### WORK REQUEST
Below is a listing. Copy each line of it that holds the word "close".
[Start of section]
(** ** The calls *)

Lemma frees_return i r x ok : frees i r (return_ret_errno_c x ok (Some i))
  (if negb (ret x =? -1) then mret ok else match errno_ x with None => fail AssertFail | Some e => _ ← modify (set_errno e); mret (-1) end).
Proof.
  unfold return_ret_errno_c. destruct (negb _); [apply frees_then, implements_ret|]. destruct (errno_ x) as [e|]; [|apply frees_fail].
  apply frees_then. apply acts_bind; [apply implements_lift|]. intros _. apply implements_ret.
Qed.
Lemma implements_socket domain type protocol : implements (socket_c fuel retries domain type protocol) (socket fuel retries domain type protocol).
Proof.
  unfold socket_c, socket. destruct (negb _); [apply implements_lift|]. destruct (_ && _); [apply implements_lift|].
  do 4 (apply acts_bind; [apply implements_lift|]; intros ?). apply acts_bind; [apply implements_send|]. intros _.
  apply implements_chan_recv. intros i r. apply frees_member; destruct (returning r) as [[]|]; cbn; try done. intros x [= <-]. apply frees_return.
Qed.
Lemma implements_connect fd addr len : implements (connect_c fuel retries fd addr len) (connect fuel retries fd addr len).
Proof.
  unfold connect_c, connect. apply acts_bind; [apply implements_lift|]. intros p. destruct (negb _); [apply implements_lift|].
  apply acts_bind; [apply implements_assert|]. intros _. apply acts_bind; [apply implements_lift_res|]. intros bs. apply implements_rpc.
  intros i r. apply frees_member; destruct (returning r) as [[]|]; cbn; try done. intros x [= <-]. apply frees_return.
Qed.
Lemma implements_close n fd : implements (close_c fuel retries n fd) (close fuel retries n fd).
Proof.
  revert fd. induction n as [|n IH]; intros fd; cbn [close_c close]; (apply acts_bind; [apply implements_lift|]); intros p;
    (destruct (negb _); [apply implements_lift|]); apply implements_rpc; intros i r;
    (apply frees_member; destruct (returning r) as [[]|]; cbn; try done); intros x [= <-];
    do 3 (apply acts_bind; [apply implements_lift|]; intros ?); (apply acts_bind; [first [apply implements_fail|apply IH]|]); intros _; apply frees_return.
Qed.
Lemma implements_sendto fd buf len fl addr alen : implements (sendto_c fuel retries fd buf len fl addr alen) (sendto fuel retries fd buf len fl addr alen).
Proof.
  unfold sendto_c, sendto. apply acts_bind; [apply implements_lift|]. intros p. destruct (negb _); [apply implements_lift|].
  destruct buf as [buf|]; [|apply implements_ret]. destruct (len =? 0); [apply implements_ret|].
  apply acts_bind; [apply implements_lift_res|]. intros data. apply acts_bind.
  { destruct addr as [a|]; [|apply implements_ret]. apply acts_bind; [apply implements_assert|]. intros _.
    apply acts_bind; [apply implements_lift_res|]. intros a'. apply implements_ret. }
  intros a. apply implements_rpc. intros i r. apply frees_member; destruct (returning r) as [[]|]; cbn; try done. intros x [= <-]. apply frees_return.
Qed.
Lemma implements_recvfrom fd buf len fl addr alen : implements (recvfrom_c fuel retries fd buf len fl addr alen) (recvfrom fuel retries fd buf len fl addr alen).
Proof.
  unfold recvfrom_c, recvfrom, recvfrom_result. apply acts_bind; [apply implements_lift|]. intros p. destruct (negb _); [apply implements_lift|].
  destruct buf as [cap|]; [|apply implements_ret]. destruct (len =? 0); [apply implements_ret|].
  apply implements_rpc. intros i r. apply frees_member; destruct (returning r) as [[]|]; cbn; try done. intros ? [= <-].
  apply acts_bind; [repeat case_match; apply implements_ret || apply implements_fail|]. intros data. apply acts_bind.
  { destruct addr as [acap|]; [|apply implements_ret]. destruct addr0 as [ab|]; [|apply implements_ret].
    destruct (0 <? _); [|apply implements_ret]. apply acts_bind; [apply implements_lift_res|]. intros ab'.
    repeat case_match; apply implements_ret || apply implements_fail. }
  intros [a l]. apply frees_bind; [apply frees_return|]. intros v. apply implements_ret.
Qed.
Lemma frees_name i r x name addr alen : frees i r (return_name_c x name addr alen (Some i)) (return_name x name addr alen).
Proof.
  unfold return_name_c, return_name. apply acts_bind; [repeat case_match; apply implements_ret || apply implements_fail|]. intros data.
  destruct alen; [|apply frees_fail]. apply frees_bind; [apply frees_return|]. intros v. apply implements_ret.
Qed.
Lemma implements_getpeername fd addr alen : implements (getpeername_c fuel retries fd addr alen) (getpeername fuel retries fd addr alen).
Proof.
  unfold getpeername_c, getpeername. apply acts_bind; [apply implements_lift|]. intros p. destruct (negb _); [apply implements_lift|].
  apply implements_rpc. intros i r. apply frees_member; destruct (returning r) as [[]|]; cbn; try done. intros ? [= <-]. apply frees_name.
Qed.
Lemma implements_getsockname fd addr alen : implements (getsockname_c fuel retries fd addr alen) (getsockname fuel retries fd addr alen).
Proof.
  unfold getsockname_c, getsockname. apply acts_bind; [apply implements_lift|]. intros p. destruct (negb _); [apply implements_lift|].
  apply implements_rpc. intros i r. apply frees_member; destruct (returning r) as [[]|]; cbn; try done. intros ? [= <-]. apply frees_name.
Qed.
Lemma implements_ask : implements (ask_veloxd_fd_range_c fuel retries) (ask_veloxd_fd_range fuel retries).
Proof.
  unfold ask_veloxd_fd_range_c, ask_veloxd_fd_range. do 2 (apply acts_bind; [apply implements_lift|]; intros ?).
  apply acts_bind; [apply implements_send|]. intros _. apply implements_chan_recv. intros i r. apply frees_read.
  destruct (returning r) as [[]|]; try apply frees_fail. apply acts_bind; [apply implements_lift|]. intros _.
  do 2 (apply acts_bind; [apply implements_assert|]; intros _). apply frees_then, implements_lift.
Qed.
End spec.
[End of section]
### WRITTEN ANSWER
Lemma implements_close n fd : implements (close_c fuel retries n fd) (close fuel retries n fd).
  revert fd. induction n as [|n IH]; intros fd; cbn [close_c close]; (apply acts_bind; [apply implements_lift|]); intros p;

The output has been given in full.